**Problem requirements:** Go to the line holding "- apply Forall_insert;" in the entries below and write out exactly every line down to and including the line holding "rewrite nth_insert_eq by done.".

**Given entries:**

(** Decoding a rank below [n!] over an increasing list of [n] cubies
    permutes the list, and the Lehmer rank of the result is the rank. *)
Lemma encode_decode_from (n : nat) : ∀ avail c,
  StronglySorted lt avail → length avail = n → (c < Nfact n)%N →
  decode_from avail n c ≡ₚ avail ∧ encode_perm (decode_from avail n c) = c.
Proof.
  induction n as [| n IH]; intros avail c Hs Hlen Hc.
  { destruct avail; [| done]. simpl in *. split; [done | lia]. }
  cbn [decode_from Nfact] in *.
  pose proof (Nfact_pos n) as Hf.
  set (d := N.to_nat (c / Nfact n)%N).
  assert (d < length avail) as Hd.
  { subst d. rewrite Hlen.
    assert (c / Nfact n < N.of_nat (S n))%N; [| lia].
    apply N.Div0.div_lt_upper_bound. lia. }
  destruct (nth_split avail 0 Hd) as (l1 & l2 & Havail & Hl1).
  fold d. remember (nth d avail 0) as x eqn:Hx. clear Hx Hd. subst avail.
  rewrite length_app in Hlen. simpl in Hlen.
  rewrite <- Hl1, delete_middle.
  destruct (IH (l1 ++ l2) (c mod Nfact n)%N) as [Hperm Henc].
  - by eapply sorted_without.
  - rewrite length_app. lia.
  - apply N.mod_lt. lia.
  - split; [by apply Permutation_cons_app |].
    cbn [encode_perm]. rewrite Henc.
    assert (length (filter (λ y, y < x) (decode_from (l1 ++ l2) n (c mod Nfact n)%N))
            = d) as ->.
    { rewrite <- Hl1, <- (smaller_before l1 l2 x Hs).
      apply Permutation_length. by apply filter_Permutation. }
    assert (length (decode_from (l1 ++ l2) n (c mod Nfact n)%N) = n) as ->.
    { rewrite (Permutation_length Hperm), length_app. lia. }
    subst d. rewrite N2Nat.id. pose proof (N.div_mod c (Nfact n)). lia.
Qed.

Lemma seq_sorted (start n : nat) : StronglySorted lt (seq start n).
Proof.
  revert start. induction n as [| n IH]; intros start; simpl; constructor.
  - apply IH.
  - apply Forall_forall. intros y Hy. apply list_elem_of_In, in_seq in Hy. lia.
Qed.

Lemma decode_encode_perm (n : nat) (p : list nat) :
  p ≡ₚ seq 0 n → decode_perm n (encode_perm p) = p.
Proof.
  intros Hp. unfold decode_perm.
  replace n with (length p) at 2 by by rewrite (Permutation_length Hp), length_seq.
  apply decode_encode_from; [apply seq_sorted | done].
Qed.

Lemma encode_decode_perm (n : nat) (c : N) :
  (c < Nfact n)%N →
  decode_perm n c ≡ₚ seq 0 n ∧ encode_perm (decode_perm n c) = c.
Proof.
  intros Hc. apply encode_decode_from; [apply seq_sorted | apply length_seq | done].
Qed.

Lemma decode_encode_cp s : coherent s → cp (decode_cp (encode_cp s)) = cp s.
Proof. intros Hs. apply decode_encode_perm, Hs. Qed.

Lemma encode_decode_cp c : (c < 40320)%N → encode_cp (decode_cp c) = c.
Proof. intros Hc. by apply (encode_decode_perm 8). Qed.

Lemma decode_encode_ep8 s :
  edges_in_phase2 s → take 8 (ep (decode_ep8 (encode_ep8 s))) = take 8 (ep s).
Proof.
  intros [H8 _]. unfold decode_ep8, encode_ep8. cbn [ep].
  rewrite (decode_encode_perm 8 _ H8). apply take_app_length'.
  by rewrite (Permutation_length H8).
Qed.

Lemma encode_decode_ep8 c : (c < 40320)%N → encode_ep8 (decode_ep8 c) = c.
Proof.
  intros Hc. destruct (encode_decode_perm 8 c Hc) as [Hperm Henc].
  unfold encode_ep8, decode_ep8. cbn [ep].
  rewrite take_app_length' by by rewrite (Permutation_length Hperm).
  exact Henc.
Qed.

Lemma map_sub_add_8 (l : list nat) : map (λ e, e - 8) (map (λ e, e + 8) l) = l.
Proof.
  rewrite map_map. rewrite <- (map_id l) at 2. apply map_ext. intros. lia.
Qed.

Lemma map_add_sub_8 (l : list nat) :
  Forall (λ e, 8 ≤ e) l → map (λ e, e + 8) (map (λ e, e - 8) l) = l.
Proof.
  intros Hl. rewrite map_map. rewrite <- (map_id l) at 2.
  apply map_ext_Forall. eapply Forall_impl; [exact Hl |]. simpl. lia.
Qed.

Lemma decode_encode_slice_perm s :
  edges_in_phase2 s →
  drop 8 (ep (decode_slice_perm (encode_slice_perm s))) = drop 8 (ep s).
Proof.
  intros [_ H4]. unfold decode_slice_perm, encode_slice_perm. cbn [ep].
  rewrite (decode_encode_perm 4).
  - rewrite map_add_sub_8; [done |].
    apply Forall_forall. intros e He. rewrite H4 in He.
    apply list_elem_of_In, in_seq in He. lia.
  - by rewrite (Permutation_map (λ e, e - 8) H4).
Qed.

Lemma encode_decode_slice_perm c :
  (c < 24)%N → encode_slice_perm (decode_slice_perm c) = c.
Proof.
  intros Hc. destruct (encode_decode_perm 4 c Hc) as [_ Henc].
  unfold encode_slice_perm, decode_slice_perm. cbn [ep].
  rewrite drop_app_length' by done. by rewrite map_sub_add_8.
Qed.

(** The coordinates of a coherent cube are in range. *)
Lemma coordinates_below s :
  coherent s →
  (encode_co s < 2187 ∧ encode_eo s < 2048 ∧ encode_slice s < 495
   ∧ encode_cp s < 40320 ∧ encode_ep8 s < 40320 ∧ encode_slice_perm s < 24)%N.
Proof.
  intros Hs. pose proof Hs as [[Hcp Hco Hep Heo Ht Hf] Pcp Pep _ _].
  repeat split.
  - replace 2187%N with (3 ^ N.of_nat (length (take 7 (co s))))%N
      by by rewrite length_take, Hco.
    apply of_digits_below, Forall_take.
    eapply Forall_impl; [exact Ht |]. simpl. lia.
  - replace 2048%N with (2 ^ N.of_nat (length (take 11 (eo s))))%N
      by by rewrite length_take, Heo.
    apply of_digits_below, Forall_take.
    eapply Forall_impl; [exact Hf |]. simpl. lia.
  - destruct (slice_occupancy_shape s Hs) as [Hlen Hcount].
    destruct (slice_check_holds _ Hlen Hcount) as (_ & _ & Hlt).
    unfold encode_slice. lia.
  - pose proof (encode_perm_below (cp s)) as Hb. by rewrite Hcp in Hb.
  - pose proof (encode_perm_below (take 8 (ep s))) as Hb.
    by rewrite length_take, Hep in Hb.
  - pose proof (encode_perm_below (map (λ e, e - 8) (drop 8 (ep s)))) as Hb.
    by rewrite length_map, length_drop, Hep in Hb.
Qed.

(** C4, as amended.  A coordinate keeps one part of the cube: decoding
    the coordinate of a reachable state gives that part back (the corner
    twists, the edge flips, the positions of the slice edges, the corner
    permutation and, in phase 2, the two edge permutations), the
    coordinate of a reachable state is in range, and encoding what a
    coordinate in range decodes to gives the coordinate back. *)
Theorem coordinates_inverse :
  (∀ s, reachable s →
     co (decode_co (encode_co s)) = co s
     ∧ eo (decode_eo (encode_eo s)) = eo s
     ∧ slice_occupancy (decode_slice (encode_slice s)) = slice_occupancy s
     ∧ cp (decode_cp (encode_cp s)) = cp s
     ∧ (edges_in_phase2 s →
        take 8 (ep (decode_ep8 (encode_ep8 s))) = take 8 (ep s)
        ∧ drop 8 (ep (decode_slice_perm (encode_slice_perm s))) = drop 8 (ep s)))
  ∧ (∀ s, reachable s →
       (encode_co s < 2187 ∧ encode_eo s < 2048 ∧ encode_slice s < 495
        ∧ encode_cp s < 40320 ∧ encode_ep8 s < 40320
        ∧ encode_slice_perm s < 24)%N)
  ∧ (∀ c : N,
       ((c < 2187)%N → encode_co (decode_co c) = c)
       ∧ ((c < 2048)%N → encode_eo (decode_eo c) = c)
       ∧ ((c < 495)%N → encode_slice (decode_slice c) = c)
       ∧ ((c < 40320)%N → encode_cp (decode_cp c) = c)
       ∧ ((c < 40320)%N → encode_ep8 (decode_ep8 c) = c)
       ∧ ((c < 24)%N → encode_slice_perm (decode_slice_perm c) = c)).
Proof.
  split; [| split].
  - intros s Hs. apply reachable_coherent in Hs.
    split; [by apply decode_encode_co |].
    split; [by apply decode_encode_eo |].
    split; [by apply decode_encode_slice |].
    split; [by apply decode_encode_cp |].
    intros H2. split; [by apply decode_encode_ep8 | by apply decode_encode_slice_perm].
  - intros s Hs. by apply coordinates_below, reachable_coherent.
  - intros c.
    split; [apply encode_decode_co |].
    split; [apply encode_decode_eo |].
    split; [apply encode_decode_slice |].
    split; [apply encode_decode_cp |].
    split; [apply encode_decode_ep8 | apply encode_decode_slice_perm].
Qed.

Lemma coordinates_inverse_witness :
  reachable (apply solved (right, 1%Z))
  ∧ co (decode_co (encode_co (apply solved (right, 1%Z))))
    = co (apply solved (right, 1%Z))
  ∧ encode_cp (decode_cp 40319) = 40319%N.
Proof.
  destruct coordinates_inverse as (Hdec & _ & Henc).
  assert (reachable (apply solved (right, 1%Z))) as Hr
    by (apply reachable_apply, reachable_solved).
  split; [exact Hr |]. split.
  - apply (Hdec _ Hr).
  - apply (Henc 40319%N). reflexivity.
Defined.

(** C4 as the specification words it, [decode(encode(s)) == s], fails: a
    quarter turn of the right face is not given back by any of the six
    decoders, and no decoder could do it, since the solved cube and the
    cube with its top face turned have the same corner-orientation
    coordinate. *)
Lemma coordinates_forget :
  reachable (apply solved (right, 1%Z))
  ∧ decode_co (encode_co (apply solved (right, 1%Z))) ≠ apply solved (right, 1%Z)
  ∧ decode_eo (encode_eo (apply solved (right, 1%Z))) ≠ apply solved (right, 1%Z)
  ∧ decode_slice (encode_slice (apply solved (right, 1%Z))) ≠ apply solved (right, 1%Z)
  ∧ decode_cp (encode_cp (apply solved (right, 1%Z))) ≠ apply solved (right, 1%Z)
  ∧ decode_ep8 (encode_ep8 (apply solved (right, 1%Z))) ≠ apply solved (right, 1%Z)
  ∧ decode_slice_perm (encode_slice_perm (apply solved (right, 1%Z)))
    ≠ apply solved (right, 1%Z)
  ∧ reachable (apply solved (top, 1%Z))
  ∧ apply solved (top, 1%Z) ≠ solved
  ∧ encode_co (apply solved (top, 1%Z)) = encode_co solved.
Proof.
  split; [apply reachable_apply, reachable_solved |].
  repeat (split; [by vm_compute |]).
  split; [apply reachable_apply, reachable_solved |].
  split; by vm_compute.
Qed.

End CoordFacts.

(** ** The pruning tables *)

Section NibbleFacts.
Import Prune.

Lemma below_enumerated_Z (n : nat) (z : Z) :
  0 ≤ z < Z.of_nat n → In z (map Z.of_nat (seq 0 n)).
Proof.
  intros Hz. apply in_map_iff. exists (Z.to_nat z).
  split; [lia |]. apply in_seq. lia.
Qed.

Lemma byte_check_all :
  forallb (λ b, forallb (byte_check b) (map Z.of_nat (seq 0 16)))
    (map Z.of_nat (seq 0 256)) = true.
Proof. by vm_compute. Qed.

Lemma byte_check_holds (b v : Z) :
  0 ≤ b < 256 → 0 ≤ v < 16 → byte_check b v = true.
Proof.
  intros Hb Hv.
  pose proof (proj1 (forallb_forall _ _) byte_check_all b
                (below_enumerated_Z 256 b Hb)) as Hrow.
  exact (proj1 (forallb_forall _ _) Hrow v (below_enumerated_Z 16 v Hv)).
Qed.

Lemma nth_bytes_ok t k : bytes_ok t → 0 ≤ nth k t 0 < 256.
Proof.
  intros Ht. destruct (decide (k < length t)%nat) as [Hk | Hk].
  - apply (proj1 (Forall_nth _ 0 _) Ht k). lia.
  - rewrite nth_overflow by lia. lia.
Qed.

Lemma nib_get_range t i : bytes_ok t → 0 ≤ nib_get t i < 16.
Proof.
  intros Ht. unfold nib_get.
  pose proof (byte_check_holds _ 0 (nth_bytes_ok t (i / 2) Ht) ltac:(lia)) as H.
  unfold byte_check in H. repeat (apply andb_true_iff in H as [H ?]).
  destruct (Nat.even i); lia.
Qed.

Lemma nib_set_ok t i v : bytes_ok t → 0 ≤ v < 16 → bytes_ok (nib_set t i v).
Proof.
  intros Ht Hv. unfold nib_set, bytes_ok.
  pose proof (byte_check_holds _ v (nth_bytes_ok t (i / 2) Ht) Hv) as H.
  unfold byte_check in H. repeat (apply andb_true_iff in H as [H ?]).
  destruct (decide (i / 2 < length t)%nat) as [Hi | Hi].
  - apply Forall_insert; [done |]. destruct (Nat.even i); lia.
  - rewrite list_insert_ge by lia. done.
Qed.

Lemma nib_set_length t i v : length (nib_set t i v) = length t.
Proof. apply length_insert. Qed.

Lemma nth_insert_eq (t : list Z) k x : (k < length t)%nat → nth k (<[k:=x]> t) 0 = x.
Proof. intros Hk. by rewrite nth_lookup, list_lookup_insert_eq. Qed.

Lemma nth_insert_ne (t : list Z) k k' x : k ≠ k' → nth k' (<[k:=x]> t) 0 = nth k' t 0.
Proof. intros Hk. by rewrite !nth_lookup, list_lookup_insert_ne. Qed.

Lemma nib_get_set_eq t i v :
  bytes_ok t → (i < 2 * length t)%nat → 0 ≤ v < 16 → nib_get (nib_set t i v) i = v.
Proof.
  intros Ht Hi Hv. unfold nib_get, nib_set.
  assert (i / 2 < length t)%nat as Hk by (apply Nat.Div0.div_lt_upper_bound; lia).
  rewrite nth_insert_eq by done.
  pose proof (byte_check_holds _ v (nth_bytes_ok t (i / 2) Ht) Hv) as H.
  unfold byte_check in H. repeat (apply andb_true_iff in H as [H ?]).
  destruct (Nat.even i); lia.
Qed.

**Solved problem:**
  - apply Forall_insert; [done |]. destruct (Nat.even i); lia.
  - rewrite list_insert_ge by lia. done.
Qed.

Lemma nib_set_length t i v : length (nib_set t i v) = length t.
Proof. apply length_insert. Qed.

Lemma nth_insert_eq (t : list Z) k x : (k < length t)%nat → nth k (<[k:=x]> t) 0 = x.
Proof. intros Hk. by rewrite nth_lookup, list_lookup_insert_eq. Qed.

Lemma nth_insert_ne (t : list Z) k k' x : k ≠ k' → nth k' (<[k:=x]> t) 0 = nth k' t 0.
Proof. intros Hk. by rewrite !nth_lookup, list_lookup_insert_ne. Qed.

Lemma nib_get_set_eq t i v :
  bytes_ok t → (i < 2 * length t)%nat → 0 ≤ v < 16 → nib_get (nib_set t i v) i = v.
Proof.
  intros Ht Hi Hv. unfold nib_get, nib_set.
  assert (i / 2 < length t)%nat as Hk by (apply Nat.Div0.div_lt_upper_bound; lia).
  rewrite nth_insert_eq by done.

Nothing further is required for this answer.